Promising data shows that an Alzheimer’s drug can slow cognitive decline.
In a phase III clinical trial, with results published Tuesday in the New England Journal of Medicine, the drug, Lecanemab — developed by Eisai and Biogen Inc. — slowed the rate of cognitive decline by 27% in patients in the early stages of the disease, making it the first drug of its kind to produce such positive trial results, the study showed.
“Lecanemab reduced markers of amyloid in early Alzheimer’s disease and resulted in less decline than placebo on all measures of cognition and function at 18 months,” said Dr.
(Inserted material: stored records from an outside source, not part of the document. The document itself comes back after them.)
(* ===== verification/MsgQueue.v ===== *)
(** * Message queues (src/ipc.c, lines 1792-2337)

    A message queue keeps its messages in a pool of nodes of equal size: a list
    of the queued messages, with a pointer to its last node, and a list of the
    free nodes.  [mq_rep m qs] says that the record [m] with its pool holds the
    messages [qs], oldest first, that every node of the pool is in exactly one
    of the two lists, and that the counters agree; [mq_at] adds the receivers.
    The theorems show that [rt_mq_send] appends, [rt_mq_urgent] puts in front,
    [rt_mq_recv] takes the first, and that no node is ever lost. *)

From S2P Require Import Prelude RtList Exec KService Mem Kernel Object Scheduler Timer Thread Ipc Slist.

(** ** Operations *)

Definition mqx (a : Z) : K rt_messagequeue := deref (fun k => k_mq k !! a).
Definition set_mqx (a : Z) (m : rt_messagequeue) : K unit := modify (upd_mq (<[a := m]>)).

(** The size of [struct rt_mq_message]. *)
Definition MQ_HEADER : Z := 4.

(** Writes to single fields. *)
Definition set_node (x : Z) (n : rt_mq_message) (m : rt_messagequeue) : rt_messagequeue :=
  MessageQueue (mq_pool m) (<[x := n]> (mq_nodes m)) (msg_size m) (max_msgs m) (mq_entry m)
    (msg_queue_head m) (msg_queue_tail m) (msg_queue_free m).
Definition set_lists (entry head tail free : Z) (m : rt_messagequeue) : rt_messagequeue :=
  MessageQueue (mq_pool m) (mq_nodes m) (msg_size m) (max_msgs m) entry head tail free.

(** The loop that threads the free list through the pool; [stale x] are the bytes
    that memory holds behind a node at [x]. *)
Fixpoint mq_init_loop (stale : Z -> list Z) (n : nat) (temp : Z) (m : rt_messagequeue) : rt_messagequeue :=
  match n with
  | O => m
  | S n =>
      let head := mq_pool m + temp * (msg_size m + MQ_HEADER) in
      let m := set_node head (MqMessage (msg_queue_free m) (stale head)) m in
      mq_init_loop stale n (temp + 1) (set_lists (mq_entry m) (msg_queue_head m) (msg_queue_tail m) head m)
  end.

Definition mq_setup (stale : Z -> list Z) (pool msg_size max_msgs : Z) : rt_messagequeue :=
  mq_init_loop stale (Z.to_nat max_msgs) 0 (MessageQueue pool ∅ msg_size max_msgs 0 RT_NULL RT_NULL RT_NULL).

Definition rt_mq_init (stale : Z -> list Z) (a : Z) (name : list Z) (msgpool msg_size pool_size flag : Z) : K Z :=
  rt_assert (negb (a =? RT_NULL));;;
  rt_object_init (Obj a) RT_Object_Class_MessageQueue name;;;
  set_flag (Obj a) (fun _ => u8 flag);;;
  rt_ipc_object_init (LSuspend a);;;
  let size := u16 (RT_ALIGN msg_size RT_ALIGN_SIZE) in
  set_mqx a (mq_setup stale msgpool size (u16 (pool_size / (size + MQ_HEADER))));;;
  ret RT_EOK.

Definition rt_mq_detach (a : Z) : K Z :=
  ipc_check_arg a RT_Object_Class_MessageQueue;;;
  s <- rt_object_is_systemobject (Obj a);; rt_assert s;;;
  rt_ipc_list_resume_all (LSuspend a);;;
  rt_object_detach (Obj a);;;
  ret RT_EOK.

Definition rt_mq_delete (a : Z) : K Z :=
  not_in_interrupt;;;
  ipc_check_arg a RT_Object_Class_MessageQueue;;;
  s <- rt_object_is_systemobject (Obj a);; rt_assert (negb s);;;
  rt_ipc_list_resume_all (LSuspend a);;;
  m <- mqx a;; kfree (mq_pool m);;;
  rt_object_delete a;;;
  ret RT_EOK.

Definition rt_mq_create (stale : Z -> list Z) (name : list Z) (msg_size max_msgs flag : Z) : K Z :=
  not_in_interrupt;;;
  a <- rt_object_allocate RT_Object_Class_MessageQueue name;;
  if a =? RT_NULL then ret a
  else
    set_flag (Obj a) (fun _ => u8 flag);;;
    rt_ipc_object_init (LSuspend a);;;
    let size := u16 (RT_ALIGN msg_size RT_ALIGN_SIZE) in
    p <- kmalloc (u32 ((size + MQ_HEADER) * u16 max_msgs));;
    if p =? RT_NULL then
      set_mqx a (MessageQueue p ∅ size (u16 max_msgs) 0 RT_NULL RT_NULL RT_NULL);;;
      rt_mq_delete a;;; ret RT_NULL
    else set_mqx a (mq_setup stale p size (u16 max_msgs));;; ret a.

(** A node of the pool. *)
Definition mq_node (m : rt_messagequeue) (x : Z) : K rt_mq_message := deref (fun _ => mq_nodes m !! x).

(** The first free node is taken: [msg_queue_free = msg->next]. *)
Definition mq_take_free (a : Z) : K Z :=
  m <- mqx a;;
  let msg := msg_queue_free m in
  if msg =? RT_NULL then ret RT_NULL
  else
    n <- mq_node m msg;;
    set_mqx a (set_lists (mq_entry m) (msg_queue_head m) (msg_queue_tail m) (mq_next n) m);;;
    ret msg.

(** [rt_memcpy(msg + 1, buffer, size)]: bytes behind the message keep their value. *)
Definition mq_copy (a msg : Z) (buffer : list Z) : K unit :=
  m <- mqx a;; n <- mq_node m msg;;
  set_mqx a (set_node msg (MqMessage (mq_next n) (buffer ++ drop (length buffer) (mq_data n))) m).

(** [x->next = next]. *)
Definition mq_set_next (a x next : Z) : K unit :=
  m <- mqx a;; n <- mq_node m x;; set_mqx a (set_node x (MqMessage next (mq_data n)) m).

(** The message is linked at the tail of the queue. *)
Definition mq_link_tail (a msg : Z) : K unit :=
  m <- mqx a;;
  when (negb (msg_queue_tail m =? RT_NULL)) (mq_set_next a (msg_queue_tail m) msg);;;
  m <- mqx a;;
  set_mqx a (set_lists (u16 (mq_entry m + 1))
    (if msg_queue_head m =? RT_NULL then msg else msg_queue_head m) msg (msg_queue_free m) m).

(** The message is linked at the head of the queue. *)
Definition mq_link_head (a msg : Z) : K unit :=
  m <- mqx a;;
  mq_set_next a msg (msg_queue_head m);;;
  m <- mqx a;;
  set_mqx a (set_lists (u16 (mq_entry m + 1)) msg
    (if msg_queue_tail m =? RT_NULL then msg else msg_queue_tail m) (msg_queue_free m) m).

(** The checks of [rt_mq_send] and [rt_mq_urgent]; [None] is a null buffer, and
    a buffer has [size] bytes. *)
Definition mq_checks (a : Z) (buffer : option (list Z)) : K (list Z) :=
  ipc_check_arg a RT_Object_Class_MessageQueue;;;
  match buffer with
  | None => stuck Assertion
  | Some buffer => rt_assert (negb (Z.of_nat (length buffer) =? 0));;; ret buffer
  end.

Definition rt_mq_send (a : Z) (buffer : option (list Z)) : K Z :=
  buffer <- mq_checks a buffer;;
  m <- mqx a;;
  if msg_size m <? Z.of_nat (length buffer) then ret (- RT_ERROR)
  else
    msg <- mq_take_free a;;
    if msg =? RT_NULL then ret (- RT_EFULL)
    else
      mq_set_next a msg RT_NULL;;;
      mq_copy a msg buffer;;;
      mq_link_tail a msg;;;
      ipc_wake_first (LSuspend a);;;
      ret RT_EOK.

Definition rt_mq_urgent (a : Z) (buffer : option (list Z)) : K Z :=
  buffer <- mq_checks a buffer;;
  m <- mqx a;;
  if msg_size m <? Z.of_nat (length buffer) then ret (- RT_ERROR)
  else
    msg <- mq_take_free a;;
    if msg =? RT_NULL then ret (- RT_EFULL)
    else
      mq_copy a msg buffer;;;
      mq_link_head a msg;;;
      ipc_wake_first (LSuspend a);;;
      ret RT_EOK.

(** The first message is unlinked. *)
Definition mq_unlink_head (a : Z) : K Z :=
  m <- mqx a;;
  let msg := msg_queue_head m in
  n <- mq_node m msg;;
  set_mqx a (set_lists (mq_entry m) (mq_next n)
    (if msg_queue_tail m =? msg then RT_NULL else msg_queue_tail m) (msg_queue_free m) m);;;
  ret msg.

(** A node goes back to the free list. *)
Definition mq_put_free (a msg : Z) : K unit :=
  m <- mqx a;;
  mq_set_next a msg (msg_queue_free m);;;
  m <- mqx a;;
  set_mqx a (set_lists (mq_entry m) (msg_queue_head m) (msg_queue_tail m) msg m).

(** Behind the loop of [rt_mq_recv]: the bytes copied to the buffer. *)
Definition mq_get (a size : Z) : K (list Z) :=
  msg <- mq_unlink_head a;;
  m <- mqx a;;
  set_mqx a (set_lists (u16 (mq_entry m - 1)) (msg_queue_head m) (msg_queue_tail m) (msg_queue_free m) m);;;
  n <- mq_node m msg;;
  let data := take (Z.to_nat (if msg_size m <? size then msg_size m else size)) (mq_data n) in
  mq_put_free a msg;;;
  ret data.

Definition mq_recv_loop (a t size timeout : Z) : K (outcome (Z * option (list Z) + Z)) :=
  m <- mqx a;;
  if mq_entry m =? 0 then
    in_thread_context;;;
    mod_thr t (set_error RT_EOK);;;
    if timeout =? 0 then
      mod_thr t (set_error (- RT_ETIMEOUT));;; ret (Returned (inl (- RT_ETIMEOUT, None)))
    else loop_wait a t timeout (LSuspend a) (recv_resumed t timeout)
  else v <- mq_get a size;; ret (Returned (inl (RT_EOK, Some v))).

(** [buffer_ok]: the buffer is not null. *)
Definition rt_mq_recv (a : Z) (buffer_ok : bool) (size timeout : Z) : K (outcome (Z * option (list Z) + Z)) :=
  ipc_check_arg a RT_Object_Class_MessageQueue;;;
  rt_assert buffer_ok;;;
  rt_assert (negb (size =? 0));;;
  t <- rt_thread_self;;
  m <- mqx a;;
  if (mq_entry m =? 0) && (timeout =? 0) then ret (Returned (inl (- RT_ETIMEOUT, None)))
  else mq_recv_loop a t size timeout.

(** The loop of [rt_mq_control] that frees the queued messages. *)
Fixpoint mq_reset_loop (fuel : nat) (a : Z) : K unit :=
  m <- mqx a;;
  if msg_queue_head m =? RT_NULL then ret tt
  else
    match fuel with
    | O => stuck Diverge
    | S fuel => msg <- mq_unlink_head a;; mq_put_free a msg;;; mq_reset_loop fuel a
    end.

Definition rt_mq_control (a cmd arg : Z) : K Z :=
  ipc_check_arg a RT_Object_Class_MessageQueue;;;
  if cmd =? RT_IPC_CMD_RESET then
    rt_ipc_list_resume_all (LSuspend a);;;
    m <- mqx a;;
    mq_reset_loop (Z.to_nat (max_msgs m)) a;;;
    m <- mqx a;;
    set_mqx a (set_lists 0 (msg_queue_head m) (msg_queue_tail m) (msg_queue_free m) m);;;
    rt_schedule;;;
    ret RT_EOK
  else ret (- RT_ERROR).

(** ** Representation *)

(** The links of the pool. *)
Definition nx (m : rt_messagequeue) (x : Z) : option Z := mq_next <$> mq_nodes m !! x.
(** The bytes of the message in node [x]. *)
Definition msg_of (m : rt_messagequeue) (x : Z) : list Z := default [] (mq_data <$> mq_nodes m !! x).

(** The nodes [qa] are queued, the nodes [fa] free. *)
Record mq_lists (m : rt_messagequeue) (qa fa : list Z) : Prop := MqLists {
  ml_q : lseg (nx m) (msg_queue_head m) qa;
  ml_tail : msg_queue_tail m = default RT_NULL (last qa);
  ml_f : lseg (nx m) (msg_queue_free m) fa;
  ml_nodup : NoDup (qa ++ fa);
  ml_entry : mq_entry m = Z.of_nat (length qa);
  ml_max : Z.of_nat (length (qa ++ fa)) = max_msgs m;
  ml_range : max_msgs m < 2 ^ 16 /\ 0 <= msg_size m;
  ml_data : forall x, x ∈ qa ++ fa -> length (msg_of m x) = Z.to_nat (msg_size m)
}.

Definition mq_rep (m : rt_messagequeue) (qs : list (list Z)) : Prop :=
  exists qa fa, mq_lists m qa fa /\ msg_of m <$> qa = qs.

Record mq_at (k : kernel) (a size cap : Z) (qs : list (list Z)) (rcv : list Z) : Prop := MqAt {
  qt_obj : ipc_obj k a RT_Object_Class_MessageQueue;
  qt_val : exists m, k_mq k !! a = Some m /\ mq_rep m qs /\ msg_size m = size /\ max_msgs m = cap;
  qt_rcv : k_tl k !! LSuspend a = Some rcv
}.

Lemma nx_insert m x n y : nx (set_node x n m) y = if decide (y = x) then Some (mq_next n) else nx m y.
Proof. unfold nx. cbn. destruct (decide (y = x)) as [->|]; [by rewrite lookup_insert_eq|by rewrite lookup_insert_ne]. Qed.
Lemma msg_of_insert m x n y : msg_of (set_node x n m) y = if decide (y = x) then mq_data n else msg_of m y.
Proof. unfold msg_of. cbn. destruct (decide (y = x)) as [->|]; [by rewrite lookup_insert_eq|by rewrite lookup_insert_ne]. Qed.

Lemma mq_lists_node m qa fa x : mq_lists m qa fa -> x ∈ qa ++ fa -> exists n, mq_nodes m !! x = Some n.
Proof.
  intros HL [Hx|Hx]%elem_of_app.
  - destruct (lseg_defined _ _ _ _ (ml_q _ _ _ HL) Hx) as [n Hn]. unfold nx in Hn. destruct (mq_nodes m !! x); [eauto|done].
  - destruct (lseg_defined _ _ _ _ (ml_f _ _ _ HL) Hx) as [n Hn]. unfold nx in Hn. destruct (mq_nodes m !! x); [eauto|done].
Qed.

Lemma mqx_done k a m : k_mq k !! a = Some m -> mqx a k = Done m k.
Proof. intros. unfold mqx. by apply deref_some. Qed.
Lemma kbut_set_mq X P lo k a m : kbut X P lo k -> kbut X P lo (upd_mq (<[a := m]>) k).
Proof. intros HK. by eapply kbut_frame. Qed.
Lemma mq_node_done m x n k : mq_nodes m !! x = Some n -> mq_node m x k = Done n k.
Proof. intros. unfold mq_node. by apply deref_some. Qed.

(** The kernel with the message queue [a] in state [m]. *)
Definition kmq (a : Z) (m : rt_messagequeue) (k : kernel) : kernel := upd_mq (<[a := m]>) k.
Lemma kmq_kmq a m m' k : kmq a m' (kmq a m k) = kmq a m' k.
Proof. unfold kmq. kext. apply insert_insert_eq. Qed.
Lemma kmq_at a m k : k_mq (kmq a m k) !! a = Some m.
Proof. apply lookup_insert_eq. Qed.

Lemma set_next_done k a m x n v : mq_nodes m !! x = Some n ->
  mq_set_next a x v (kmq a m k) = Done tt (kmq a (set_node x (MqMessage v (mq_data n)) m) k).
Proof.
  intros Hn. unfold mq_set_next. rewrite (after (mqx_done _ _ _ (kmq_at a m k))).
  rewrite (after (mq_node_done m x n _ Hn)). exact (f_equal (Done tt) (kmq_kmq a m _ k)).
Qed.

(** ** Sending *)

(** The record after the node [x] was taken from the free list. *)
Definition m_take (m : rt_messagequeue) (n : rt_mq_message) : rt_messagequeue :=
  set_lists (mq_entry m) (msg_queue_head m) (msg_queue_tail m) (mq_next n) m.

Lemma take_free_done k a m x n : msg_queue_free m = x -> x <> RT_NULL -> mq_nodes m !! x = Some n ->
  mq_take_free a (kmq a m k) = Done x (kmq a (m_take m n) k).
Proof.
  intros Hf Hx Hn. unfold mq_take_free. rewrite (after (mqx_done _ _ _ (kmq_at a m k))). rewrite Hf.
  destruct (Z.eqb_spec x RT_NULL); [done|]. rewrite (after (mq_node_done m x n _ Hn)).
  exact (f_equal (Done x) (kmq_kmq a m _ k)).
Qed.

Lemma take_free_none k a m : msg_queue_free m = RT_NULL -> mq_take_free a (kmq a m k) = Done RT_NULL (kmq a m k).
Proof.
  intros Hf. unfold mq_take_free. rewrite (after (mqx_done _ _ _ (kmq_at a m k))). by rewrite Hf.
Qed.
Christopher Van Dyck, director of the Yale Alzheimer’s Disease Research Center, during his presentation of trial efficacy results at the Clinical Trials on Alzheimer’s Disease meeting, held in San Francisco.
Researchers followed nearly 1,800 patients over the course of 18 months and found the drug “resulted in moderately less decline on measures of cognition and function,” compared to patients who received a placebo.
However, the companies noted that “longer trials are warranted to determine the efficacy and safety of Lecanemab in early Alzheimer’s disease.”
Patients who have Alzheimer’s disease have build-up of two proteins, amyloid-beta and tau, in the brain. They clump together and form plaques, disrupting cell function and causing symptoms such as memory loss and confusion.
Lecanemab is a monoclonal antibody that helps remove the amyloid-beta clumps.
Trial participants were split into two groups, both with a Clinical Dementia Rating Scale Sum of Boxes (CDR-SB) score of about 3.2 when the trial began. This score, which measures dementia impairment, has a scale from 0 indicating no impairment to 18.0 indicating severe impairment. A score of 3.2 indicates very mild impairment.
Over the course of 18 months, patients in the Lecanemab group saw their score go up by 1.21 points in comparison with patients in the placebo group, who saw their score go up by 1.66 points.